High-throughput DNA sequencing is a key data acquisition technology which enables dozens of important applications, from oncology to personalized diagnostics. We extended work presented last year to port additional portions of the standard genomics data processing pipeline to Flink. Our Flink-based processor consists of two distinct specialized modules (reader and writer) that are loosely linked via Kafka streams, thus allowing for easy composability and integration into already existing Hadoop workflows. To extend our work we had to manage the dynamical creation and detection of the data streams: the set of output files is not known in advance by the writer, which learns it at running time. Particular care had to be taken to handle the finite nature of the genomic streams: since we use some already existing Hadoop output formats, we had to properly handle the flow of end-of-streams markers through Flink and Kafka, in order to have the final output files correctly finalized.

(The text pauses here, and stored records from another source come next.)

(* ===== verification/Prelude.v ===== *)
(** * A verification of the MEV relay

    The program is a relay between block builders and validators (proposers) of Ethereum.
    Builders submit bids, each a signed trace of a block with its payload; the relay keeps the
    best one for each (slot, parent hash, proposer).  A registered proposer asks for the
    header of the best bid, signs a blinded block with it, and gets the payload back; the relay
    also publishes the unblinded block to a beacon node.  The relay follows the head slot, the
    payload attributes and the proposer duties through the event stream of that node.

    ** The parts, and the files that model them

    Every definition is a translation of the Rust code it names; pure functions are functions,
    fallible ones return [result], functions that may panic return [outcome] (both:
    [fallible]), and code with effects is a program of type [prog E] (a free monad whose nodes
    are the events [E], see Prog.v).

    - Prelude.v: results, panics, bytes and fixed-size arrays, [u64] arithmetic at its width with
      the build profile (overflow checked or wrapping) as a parameter, string functions of the
      Rust standard library.  Prog.v: programs, their run against a state, and interleavings
      of several of them: [pool_step] lets any task make its next event, so every event is an
      atomic step and other tasks may move between any two.  [guarded] is the program logic of
      such interleavings; [safe] keeps an invariant, [total] also excludes panics.
    - External.v: the libraries the sources call (blst, reth and alloy types, SSZ, tree_hash,
      hex codecs) as a class of parameters [Ext], and the documented facts some theorems
      use as [ExtLaws]; Toy.v is a concrete instance that satisfies the laws, on which all
      witnesses are evaluated.  Warp.v is the interface of the filters of warp ([Warp],
      [WarpLaws]), GrpcServer.v declares that of tonic ([Tonic], [TonicLaws], [Loopback]);
      ToyServers.v has instances of both.
    - crates/primitives: Types.v (types.rs), Blst.v (blst/ except signer.rs), Signer.v
      (blst/signer.rs), BeaconTypes.v and BeaconBlock.v (beacon/), Header.v
      (beacon/header.rs), StorageTypes.v (storage/), Metrics.v (metrics/mod.rs), VersionedBid.v
      (beacon/versioned_bid.rs, which no module includes).  Ssz.v is the SSZ specification with a
      decoder and its round trip, SszBlock.v the [Encode] derives read into it: [derive_encode]
      makes a container of the fields in their order, [SszLib] is the code ethereum_ssz
      generates, which must agree with the specification ([SszLibLaws]).  Bits.v has the packed
      bits.  Merkle.v is the specification of hash tree roots over a hash of two chunks, with what
      the tree_hash and ssz_types crates promise to compute ([TreeHashLaws]); Roots.v shows that
      the [TreeHash] implementations compute these roots; Sha256.v is the hash, executable.
      Json.v has the JSON values, the classes [Serde] and [SerdeLaws] of the types that are
      written and read as JSON, the derive ([derive_serde], a struct as the object of its fields)
      and the forms of the field types; JsonTypes.v the derived structs, field by field.  The
      forms of library types are parameters ([SerdeLib], [SerdeLibLaws]).
    - crates/storage: Storage.v is the trait as a class, with an abstract state
      ([StoreState]) and the contract of every method, once for a method that runs alone
      ([StorageLaws]) and once under interleaving ([StorageAtomic]: one event takes
      effect, the others change nothing).  InMemory.v is the state
      behind the lock and the body of every critical section, InMemoryStorage.v the
      methods as sequences of critical sections and metrics calls, and the proof of the
      contract.  BidSpec.v says what an admissible and an authentic bid is, on the abstract
      state.
    - World.v: the events of the relay (read lock, write lock, metric, clock, sleep, spawn,
      calls to the beacon node, HTTP requests), the state they act on, and the interfaces
      [BeaconHandle], [Host] and [HttpClient] the handlers are written against.
    - crates/grpc: Grpc.v (messages, conversions, [submit_block], and its reference
      [grpc_verdict]), GrpcServer.v (the generated client and server, and their start).
    - crates/http: HttpErrors.v (errors.rs and the error types of the routes), PostBids.v
      (builder_api), GetHeader.v, BlindedBlocks.v, PostValidators.v (proposer_api), DataApi.v
      (data_api and status), Routes.v (the route functions and the server of server/mod.rs),
      MetricsServer.v (metrics.rs), JsonApi.v (the JSON documents of the requests, the replies
      and the HTTP clients; their text is made by serde_json, the parameter [SerdeJson]).
      crates/auth: Auth.v.  Builders.v relates the two
      submission APIs.
    - crates/beacon: BeaconApi.v (the REST client), BeaconService.v (the service task, its
      command channel, the handle, as a transition system), EventStream.v (subscription and
      merged stream).
    - bin/relay: RelayService.v (the future that follows the events, the duties task),
      Startup.v (fork data, set-up of the storage, main), Cli.v (the options of the command
      line, their defaults and parsers, and main on a command line; clap is the parameter [Clap]).
    - Auction.v: a submission, the header served for it and the delivery of its payload, in
      sequence; Signing.v: what is signed in it, and the block in the bytes that are published.
      Concurrent.v: the tasks of the relay; System.v: the relay as a pool of tasks to which the
      tasks they spawn are added ([sys_step]), and its safety.  Relay.v: that system in the
      storage that the program set up from its command line.
      Typing.v and TypeSafety.v: the ranges of the machine integers in every state, and the
      inputs that make a task panic.
    - The tests of the repository: TestKit.v (assertions, random values by call site, the
      constants of test_utils.rs), GrpcTests.v, HttpTests.v, UnitTests.v, CliTests.v, JsonTests.v
      (the JSON fixtures).  A test is a program that panics when an assertion fails.
    - Examples.v, Witnesses.v, TestWitnesses.v, JsonWitnesses.v, SigningWitnesses.v and
      CliWitnesses.v: a concrete relay, and the theorems with hypotheses applied to it; ToyJson.v
      has concrete JSON forms, ToyCli.v a concrete parser of command lines.

    The handlers are generic in the storage: Grpc.v and PostBids.v prove their theorems
    against [StorageLaws] (what a method answers and does, run alone) and [StorageAtomic] (run
    among other tasks, it takes effect in one event) only, and InMemoryStorage.v discharges both.

    ** What the theorems show

    - The whole system, in every state that any interleaving of any tasks and of the tasks
      they spawn reaches: [system_bids_authentic], every bid that is stored or can be
      delivered is a positive bid signed by a whitelisted builder, under its own key;
      [system_type_safe], every stored integer is in its range, and a task that panics does so
      because of an input that is named: 0 slots per epoch, a head slot that is the last [u64], a
      key or a signature that does not parse.
    - The servers: [http_server_dispatches], a request is answered by the handler of its path
      or by the reply of its rejection; [json_requests_reach_handlers], the JSON text of a bid,
      of a blinded block or of registrations, posted to its path, is answered by the handler
      run on that value; [grpc_client_reaches_service], a call of the generated client runs the
      service and brings its answer back.
    - Functional correctness of every handler, on every branch: [submit_block_correct],
      [post_bids_correct], [post_blinded_blocks_correct], [get_header_correct],
      [post_validators_replaces], [api_key_gates_registration], [get_bids_ignores_slot],
      [publish_ignores_status]; consequences: [served_header_verifies],
      [best_bids_only_improve], [grpc_http_equivalent].  [submit_block_correct] gives the exact
      answer, by the reference [grpc_verdict].
    - End to end: [auction_round_trip], from the accepted submission to the proposer that is
      given the payload behind the header it was served; [auction_block_valid] and
      [published_block_signed], the signature in the published bytes is valid for the hash tree
      root of the block in these bytes, because the blinded block has the root of the block.
    - Signing: [signed_messages_conform], the signing roots and the domains are those of the
      specifications; [merkle_helpers_correct]; [domain_test_passes], the domains the tests expect,
      computed with SHA-256.
    - Refinement: [in_memory_refines_contract]; [relayed_blocks_counted] for the metrics.
    - The services: [relay_poll_event], [relay_service_reconnects], [duties_task_correct],
      [into_duties_correct], [event_stream_conserves], [event_stream_ends],
      [client_stream_retries], [service_answers_commands], [publish_request_served],
      [setup_storage_first_events].
    - Start-up: [command_line_read], what each option is read from, the defaults, and that
      everything else exits with a usage error; [main_starts] and
      [program_follows_command_line], what is started, from the arguments and from the command
      line, and that nothing starts without a secret key or without builders;
      [program_bids_authentic], every bid of the started relay is signed by a builder of the
      command line; [zero_epoch_slots], an option that should have been refused.
    - Codecs, bounds and errors of the data: [published_block_decodes] (the SSZ body the beacon
      node receives determines the block), [json_exchanges_decode] (the replies of the relay, the
      block it publishes in JSON and the answers of the node read back to the values they were
      written from), [public_key_codec], [signature_codec],
      [kzg_text_roundtrip], [fork_version_parse],
      [unblinding_keeps_block], [signed_header_limit], [execution_payload_conversion],
      [bid_trace_panics], [is_next_slot_cases], [epoch_bounds], [u64_as_f64_error],
      [handle_rejection_status], [versioned_bid_conversion].
    - The tests of the repository hold in the model, from their own set-up: [grpc_tests_pass],
      [http_tests_pass], [unit_tests_pass], [cli_tests_pass], [fixtures_decode],
      [domain_test_passes].  They tie the model to what the authors expect of the program;
      [storage_test_interleaved_fails] shows what they do not test.
    - Behaviour that surprises, proved as it is: [concurrent_submissions_lose_update] (the
      comparison and the update of the best bid are two critical sections),
      [payload_not_tied_to_header], [best_bid_by_slot_never_written], [hex_blobs_refused].

    ** Bounds and fuel

    Handlers are structurally recursive programs and need no fuel: each theorem about a run
    states the value it returns.  [service_poll] is given the budget of operations that the
    runtime allows to one poll (128 in tokio); its loop makes at most one turn more, which is its
    fuel, and [service_answers_commands] holds for every budget.  The future of the relay service
    has no end and is executed for a given number of polls ([relay_polls]), whatever it is: the
    theorems about the system hold for all of them.  [subscribe_loop] and [first_events] recurse
    on the answers of the outside and return [None] while they are still waiting ([client_stream_retries] and
    [setup_storage_first_events] say when they return).  The events of a task are a finite tree,
    and a lock is one event, so that deadlocks and non-termination are out of its reach: nothing
    is claimed about them.  Theorems about handlers that test for the next slot assume the head
    slot is not the last [u64]; [is_next_slot_cases] says what happens there.

    ** What is not modelled

    The libraries themselves (warp, tonic, reqwest, blst, serde_json, the Prometheus recorder)
    beyond the interfaces above, the transports, the messages of JSON decoding errors, the
    decoders of reth's event types, the executor's supervision of critical tasks, clap's
    splitting of a command line (its documented result is [ClapLaws], for options given as
    [--name value]) and its help, logging; random keys beyond the bytes they are made of; the RLP
    derives; the derived [Decode] of the fork data and of the tests; the tests of the event
    subscriptions. *)

From stdpp Require Export base gmap strings list fin_maps relations.
From stdpp Require Import pretty.
From Stdlib Require Export ZArith Lia Ascii.
From Stdlib Require Strings.Byte.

VIP High Class Call Girls Bikaner Anushka 8250192130 Independent Escort Servi...
Flink Forward Berlin 2017: Francesco Versaci - Integrating Flink and Kafka in the standard genomics pipeline
1. Flink in Genomics
Integrating Flink and Kafka in the standard genomic pipeline
F. VERSACI L. PIREDDU G. ZANETTI
– Flink Forward 2017 –
13 September 2017
Francesco Versaci (CRS4) Flink in Genomics 13 September 2017 1 / 19
2. CRS4
Centro di Ricerca, Sviluppo e Studi Superiori in Sardegna
CRS4
Research center in Sardinia, Italy
Focus on big data, biosciences, HPC, visual computing, energy and environment
Francesco Versaci (CRS4) Flink in Genomics 13 September 2017 2 / 19
4. Next-Generation Sequencing
Cost
Genome sequencing is now much cheaper than in the past
About 1000 euros per whole human genome
103
104
105
106
107
108
Cost[USD]
2001 2004 2007 2010 2013 2016
Year
(Data from https://www.genome.gov/sequencingcosts/)

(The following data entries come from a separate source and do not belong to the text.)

(* ===== verification/Prog.v ===== *)
(** Programs with effects, as finite trees of events.

    A value of [prog E R] is a computation that performs events of the signature [E] and
    returns an [R] or panics.  Async functions of the sources are programs: an event is a
    point where the task touches shared state or the outside world, and every interleaving
    of concurrent tasks is an interleaving of their events.

    - [run] executes a program alone, against a deterministic interpretation of the events;
    - [safe] is a thread-modular invariant logic (the invariant holds after each event, from
      any state satisfying it, so whatever other tasks did in between);
    - [pool_step] interleaves a pool of tasks, [schedule] executes one interleaving. *)

From S2P Require Import Prelude.

Inductive prog (E : Type -> Type) (R : Type) : Type :=
| Ret (r : R)
| Panic (msg : string)
| Vis (X : Type) (e : E X) (k : X -> prog E R).
Arguments Ret {E R} r.
Arguments Panic {E R} msg.
Arguments Vis {E R X} e k.

Fixpoint bind {E A B} (p : prog E A) (k : A -> prog E B) : prog E B :=
  match p with
  | Ret a => k a
  | Panic m => Panic m
  | Vis e k' => Vis e (fun x => bind (k' x) k)
  end.

(** [e.await] for a single event. *)
Definition trigger {E X} (e : E X) : prog E X := Vis e Ret.

(** A pure computation that may panic. *)
Definition lift {E A} (o : outcome A) : prog E A :=
  match o with Val a => Ret a | Panics m => Panic m end.

(** The [?] operator inside a function returning [Result]. *)
Definition try_bind {E A B Er} (p : prog E (result A Er))
    (k : A -> prog E (result B Er)) : prog E (result B Er) :=
  bind p (fun r => match r with Ok a => k a | Err e => Ret (Err e) end).

Definition discard {E A} (p : prog E A) : prog E unit := bind p (fun _ => Ret tt).

Notation "'let!' x ':=' p 'in' k" := (bind p (fun x => k))
  (at level 10, x pattern, p at level 100, k at level 200) : relay_scope.
Notation "'let!?' x ':=' p 'in' k" := (try_bind p (fun x => k))
  (at level 10, x pattern, p at level 100, k at level 200) : relay_scope.
Notation "'do!' p ';' k" := (bind p (fun _ => k))
  (at level 10, p at level 100, k at level 200) : relay_scope.

(** [for x in l { body }] over a loop-carried value. *)
Fixpoint foldP {E A S} (body : S -> A -> prog E S) (l : list A) (s : S) : prog E S :=
  match l with
  | [] => Ret s
  | a :: l' => let! s' := body s a in foldP body l' s'
  end.

(** ** Monad laws, up to the equality of trees *)

Inductive prog_eq {E R} : prog E R -> prog E R -> Prop :=
| prog_eq_ret r : prog_eq (Ret r) (Ret r)
| prog_eq_panic m : prog_eq (Panic m) (Panic m)
| prog_eq_vis X (e : E X) k1 k2 :
    (forall x, prog_eq (k1 x) (k2 x)) -> prog_eq (Vis e k1) (Vis e k2).

#[export] Instance prog_equiv {E R} : Equiv (prog E R) := prog_eq.

#[export] Instance prog_eq_refl {E R} : Reflexive (@prog_eq E R).
Proof. intros p; induction p; by constructor. Qed.

#[export] Instance prog_eq_sym {E R} : Symmetric (@prog_eq E R).
Proof. intros p q H; induction H; by constructor. Qed.

Lemma prog_eq_inv {E R} (p q : prog E R) :
  prog_eq p q ->
  match p with
  | Vis e k => exists k', q = Vis e k' /\ forall x, prog_eq (k x) (k' x)
  | _ => q = p
  end.
Proof. intros []; [done.. |]. by eexists. Qed.

#[export] Instance prog_eq_trans {E R} : Transitive (@prog_eq E R).
Proof.
  intros p q r Hpq. revert r. induction Hpq as [| |X e k1 k2 _ IH]; intros r3 Hqr; [done.. |].
  apply prog_eq_inv in Hqr as (k3 & -> & Hk). constructor. intros x. by apply IH.
Qed.

Lemma bind_ret_r {E R} (p : prog E R) : bind p Ret ≡ p.
Proof. induction p; simpl; by constructor. Qed.

Lemma bind_assoc {E A B C} (p : prog E A) (f : A -> prog E B) (g : B -> prog E C) :
  bind (bind p f) g ≡ bind p (fun a => bind (f a) g).
Proof.
  induction p as [| |? ? ? IH]; simpl; [apply prog_eq_refl.. |]. by constructor.
Qed.

#[export] Instance bind_proper {E A B} :
  Proper ((≡) ==> pointwise_relation A (≡) ==> (≡)) (@bind E A B).
Proof.
  intros p q Hpq f g Hfg. induction Hpq; simpl; [apply Hfg | constructor..]; auto.
Qed.

#[export] Instance prog_equivalence {E R} : Equivalence (≡@{prog E R}).
Proof. split; apply _. Qed.

#[export] Instance try_bind_proper {E A B Er} :
  Proper ((≡) ==> pointwise_relation A (≡) ==> (≡)) (@try_bind E A B Er).
Proof.
  intros p q Hpq f g Hfg. unfold try_bind. apply bind_proper; [done |]. intros [a|e]; [apply Hfg |].
  apply prog_eq_refl.
Qed.

(** * Sequential execution *)

Section run.
Context {E : Type -> Type} {S : Type} (step : forall X, E X -> S -> X * S).

Fixpoint run {R} (p : prog E R) (s : S) : outcome R * S :=
  match p with
  | Ret r => (Val r, s)
  | Panic m => (Panics m, s)
  | Vis e k => run (k (step _ e s).1) (step _ e s).2
  end.

Lemma run_ret {R} (r : R) s : run (Ret r) s = (Val r, s).
Proof. done. Qed.

Lemma run_bind {A B} (p : prog E A) (k : A -> prog E B) s :
  run (bind p k) s =
  match run p s with
  | (Val a, s') => run (k a) s'
  | (Panics m, s') => (Panics m, s')
  end.
Proof. revert s; induction p as [| |X e k' IH]; intros s; simpl; [done.. |]. apply IH. Qed.

Lemma run_try_bind {A B Er} (p : prog E (result A Er)) (k : A -> prog E (result B Er)) s :
  run (try_bind p k) s =
  match run p s with
  | (Val (Ok a), s') => run (k a) s'
  | (Val (Err e), s') => (Val (Err e), s')
  | (Panics m, s') => (Panics m, s')
  end.
Proof. unfold try_bind. rewrite run_bind. by destruct (run p s) as [[[]|] ?]. Qed.

Lemma run_trigger {X} (e : E X) s : run (trigger e) s = (Val (step _ e s).1, (step _ e s).2).
Proof. done. Qed.

Lemma run_lift {A} (o : outcome A) s : run (lift o) s = (o, s).
Proof. by destruct o. Qed.

Lemma run_lift_val {A B} (a : A) (k : A -> prog E B) s :
  run (bind (lift (Val a)) k) s = run (k a) s.
Proof. done. Qed.

#[export] Instance run_proper {R} : Proper ((≡) ==> (=) ==> (=)) (@run R).
Proof.
  intros p q Hpq s ? <-. revert s; induction Hpq as [| |? ? ? ? _ IH]; intros s; simpl; [done.. |].
  apply IH.
Qed.

(** * The invariant logic

    [guarded pan I Q p]: the invariant [I] holds after every event of [p], from any state in
    which it holds, the result satisfies [Q], and a panic only happens with a message in [pan].
    [safe] allows every panic, [total] none. *)

Fixpoint guarded (pan : string -> Prop) (I : S -> Prop) {R} (Q : R -> Prop) (p : prog E R) :
  Prop :=
  match p with
  | Ret r => Q r
  | Panic m => pan m
  | Vis e k => forall s, I s -> I (step _ e s).2 /\ guarded pan I Q (k (step _ e s).1)
  end.

Abbreviation safe := (guarded (fun _ => True)).
Abbreviation total := (guarded (fun _ => False)).

Section guarded.
Context (pan : string -> Prop) (I : S -> Prop).

Lemma guarded_mono {R} (Q Q' : R -> Prop) p :
  (forall r, Q r -> Q' r) -> guarded pan I Q p -> guarded pan I Q' p.
Proof.
  intros HQ. induction p as [r|m|X e k IH]; simpl; [apply HQ | done |].
  intros H s Hs. destruct (H s Hs). auto.
Qed.

Lemma guarded_bind {A B} (Q : B -> Prop) (p : prog E A) (k : A -> prog E B) :
  guarded pan I (fun a => guarded pan I Q (k a)) p -> guarded pan I Q (bind p k).
Proof.
  induction p as [r|m|X e k' IH]; simpl; [done.. |].
  intros H s Hs. destruct (H s Hs). auto.
Qed.

Lemma guarded_try_bind {A B Er} (Q : result B Er -> Prop)
    (p : prog E (result A Er)) (k : A -> prog E (result B Er)) :
  guarded pan I (fun r => match r with Ok a => guarded pan I Q (k a) | Err e => Q (Err e) end) p ->
  guarded pan I Q (try_bind p k).
Proof. intros H. apply guarded_bind. eapply guarded_mono, H. intros []; done. Qed.

Lemma guarded_lift {A} (Q : A -> Prop) (o : outcome A) :
  (forall a, o = Val a -> Q a) -> (forall m, o = Panics m -> pan m) -> guarded pan I Q (lift o).
Proof. destruct o; simpl; auto. Qed.

Lemma guarded_foldP {A T} (Q : T -> Prop) (body : T -> A -> prog E T) l t :
  (forall t a, a ∈ l -> Q t -> guarded pan I Q (body t a)) ->
  Q t -> guarded pan I Q (foldP body l t).
Proof.
  revert t; induction l as [|a l IH]; intros t Hb Ht; simpl; [done |].
  apply guarded_bind. eapply guarded_mono; [|apply Hb; [by left | done]].
  intros t' Ht'. apply IH; [|done]. intros; apply Hb; [by right | done].
Qed.

(** A guarded program run alone ends in a state satisfying the invariant, with a result
    satisfying the postcondition or a panic that is allowed. *)
Lemma guarded_run {R} (Q : R -> Prop) (p : prog E R) s :
  guarded pan I Q p -> I s ->
  I (run p s).2 /\ match (run p s).1 with Val r => Q r | Panics m => pan m end.
Proof.
  revert s; induction p as [r|m|X e k IH]; intros s Hp Hs; simpl in *; [done.. |].
  destruct (Hp s Hs). by apply IH.
Qed.
End guarded.

Context (I : S -> Prop).

Lemma safe_mono {R} (Q Q' : R -> Prop) p :
  (forall r, Q r -> Q' r) -> safe I Q p -> safe I Q' p.
Proof. apply guarded_mono. Qed.

Lemma safe_bind {A B} (Q : B -> Prop) (p : prog E A) (k : A -> prog E B) :
  safe I (fun a => safe I Q (k a)) p -> safe I Q (bind p k).
Proof. apply guarded_bind. Qed.

Lemma safe_try_bind {A B Er} (Q : result B Er -> Prop)
    (p : prog E (result A Er)) (k : A -> prog E (result B Er)) :
  safe I (fun r => match r with Ok a => safe I Q (k a) | Err e => Q (Err e) end) p ->
  safe I Q (try_bind p k).
Proof. apply guarded_try_bind. Qed.

Lemma safe_lift {A} (Q : A -> Prop) (o : outcome A) :
  (forall a, o = Val a -> Q a) -> safe I Q (lift o).
Proof. intros. by apply guarded_lift. Qed.

Lemma safe_foldP {A T} (Q : T -> Prop) (body : T -> A -> prog E T) l t :
  (forall t a, a ∈ l -> Q t -> safe I Q (body t a)) ->
  Q t -> safe I Q (foldP body l t).
Proof. apply guarded_foldP. Qed.

Lemma safe_run {R} (Q : R -> Prop) (p : prog E R) s :
  safe I Q p -> I s ->
  I (run p s).2 /\ (forall r, (run p s).1 = Val r -> Q r).
Proof.
  intros Hp Hs. destruct (guarded_run _ _ Q p s Hp Hs) as [HI HQ]. split; [done |].
  intros r Hr. by rewrite Hr in HQ.
Qed.

(** For programs that do not panic. *)
Lemma total_mono {R} (Q Q' : R -> Prop) p :
  (forall r, Q r -> Q' r) -> total I Q p -> total I Q' p.
Proof. apply guarded_mono. Qed.

Lemma total_bind {A B} (Q : B -> Prop) (p : prog E A) (k : A -> prog E B) :
  total I (fun a => total I Q (k a)) p -> total I Q (bind p k).
Proof. apply guarded_bind. Qed.

Lemma total_try_bind {A B Er} (Q : result B Er -> Prop)
    (p : prog E (result A Er)) (k : A -> prog E (result B Er)) :
  total I (fun r => match r with Ok a => total I Q (k a) | Err e => Q (Err e) end) p ->
  total I Q (try_bind p k).
Proof. apply guarded_try_bind. Qed.

Lemma total_lift {A} (Q : A -> Prop) (o : outcome A) a :
  o = Val a -> Q a -> total I Q (lift o).
Proof. by intros -> HQ. Qed.

Lemma total_foldP {A T} (Q : T -> Prop) (body : T -> A -> prog E T) l t :
  (forall t a, a ∈ l -> Q t -> total I Q (body t a)) ->
  Q t -> total I Q (foldP body l t).
Proof. apply guarded_foldP. Qed.

(** * Interleaving *)

Inductive pool_step {R} : list (prog E R) * S -> list (prog E R) * S -> Prop :=
| PoolStep ts s i X (e : E X) k :
    ts !! i = Some (Vis e k) ->
    pool_step (ts, s) (<[i := k (step _ e s).1]> ts, (step _ e s).2).

(** One interleaving: the list says which task moves next (a task that is finished or
    absent does not move). *)
Fixpoint schedule {R} (sched : list nat) (ts : list (prog E R)) (s : S) :
  list (prog E R) * S :=
  match sched with
  | [] => (ts, s)
  | i :: sched' =>
      match ts !! i with
      | Some (Vis e k) => schedule sched' (<[i := k (step _ e s).1]> ts) (step _ e s).2
      | _ => schedule sched' ts s
      end
  end.

Lemma schedule_steps {R} sched (ts : list (prog E R)) s :
  rtc pool_step (ts, s) (schedule sched ts s).
Proof.
  revert ts s; induction sched as [|i sched IH]; intros ts s; simpl; [done |].
  destruct (ts !! i) as [[r|m|X e k]|] eqn:Hi; [apply IH | apply IH | | apply IH].
  eapply rtc_l; [by apply PoolStep | apply IH].
Qed.

(** The invariant holds in every state of every interleaving of guarded tasks. *)
Lemma pool_guarded pan {R} (Q : R -> Prop) (c c' : list (prog E R) * S) :
  rtc pool_step c c' ->
  Forall (guarded pan I Q) c.1 -> I c.2 ->
  Forall (guarded pan I Q) c'.1 /\ I c'.2.
Proof.
  induction 1 as [c|c1 c2 c3 Hstep _ IH]; [done |].
  intros Hts Hs. destruct Hstep as [ts s i X e k Hi]; simpl in *.
  pose proof (Forall_lookup_1 _ _ _ _ Hts Hi) as Hsafe.
  destruct (Hsafe s Hs). apply IH; [|done]. by apply Forall_insert.
Qed.

Lemma pool_safe {R} (Q : R -> Prop) (c c' : list (prog E R) * S) :
  rtc pool_step c c' ->
  Forall (safe I Q) c.1 -> I c.2 ->
  Forall (safe I Q) c'.1 /\ I c'.2.
Proof. apply pool_guarded. Qed.
End run.

Abbreviation safe step := (guarded step (fun _ => True)).
Abbreviation total step := (guarded step (fun _ => False)).

(** * Where an interleaving stops *)

(** A task that has nothing left to do: it returned, or it panicked. *)
Definition stopped {E R} (p : prog E R) : Prop :=
  match p with Vis _ _ => False | _ => True end.

#[export] Instance stopped_dec {E R} (p : prog E R) : Decision (stopped p).
Proof. destruct p; simpl; [left | left | right]; [exact I | exact I | intros []]. Defined.

Section stopping.
Context {E : Type -> Type} {S : Type} (step : forall X, E X -> S -> X * S) {R : Type}.

(** A pool in which some task is not stopped can move. *)
Lemma pool_step_progress (ts : list (prog E R)) (s : S) :
  Forall stopped ts \/ exists c', pool_step step (ts, s) c'.
Proof.
  destruct (decide (Forall stopped ts)) as [|Hn]; [by left | right].
  apply not_Forall_Exists in Hn; [|apply _].
  apply Exists_exists in Hn as (p & [i Hi]%list_elem_of_lookup & Hp).
  destruct p as [r|m|Y e k]; [by destruct Hp.. |]. eexists. by eapply PoolStep.
Qed.

Lemma stopped_no_step (ts : list (prog E R)) (s : S) c' :
  Forall stopped ts -> ~ pool_step step (ts, s) c'.
Proof.
  intros Hts Hstep. inversion Hstep as [? ? ? ? ? ? Hi]; subst.
  by apply (Forall_lookup_1 _ _ _ _ Hts Hi).
Qed.
End stopping.

#[export] Hint Rewrite @run_bind @run_ret @run_try_bind @run_lift : relay.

Francesco Versaci (CRS4) Flink in Genomics 13 September 2017 4 / 19
5. Next-Generation Sequencing
Applications
High-throughput DNA sequencing has many applications, including
Research into understanding human genetic diseases
Medicine, e.g., oncology, clinical pathology, ...
Human phylogeny
Personalized diagnostic applications
Huge amount of data
A single sequencer can produce 1 TB/day of data
Which need to be converted, filtered, aggregated, reconstructed, analyzed, ...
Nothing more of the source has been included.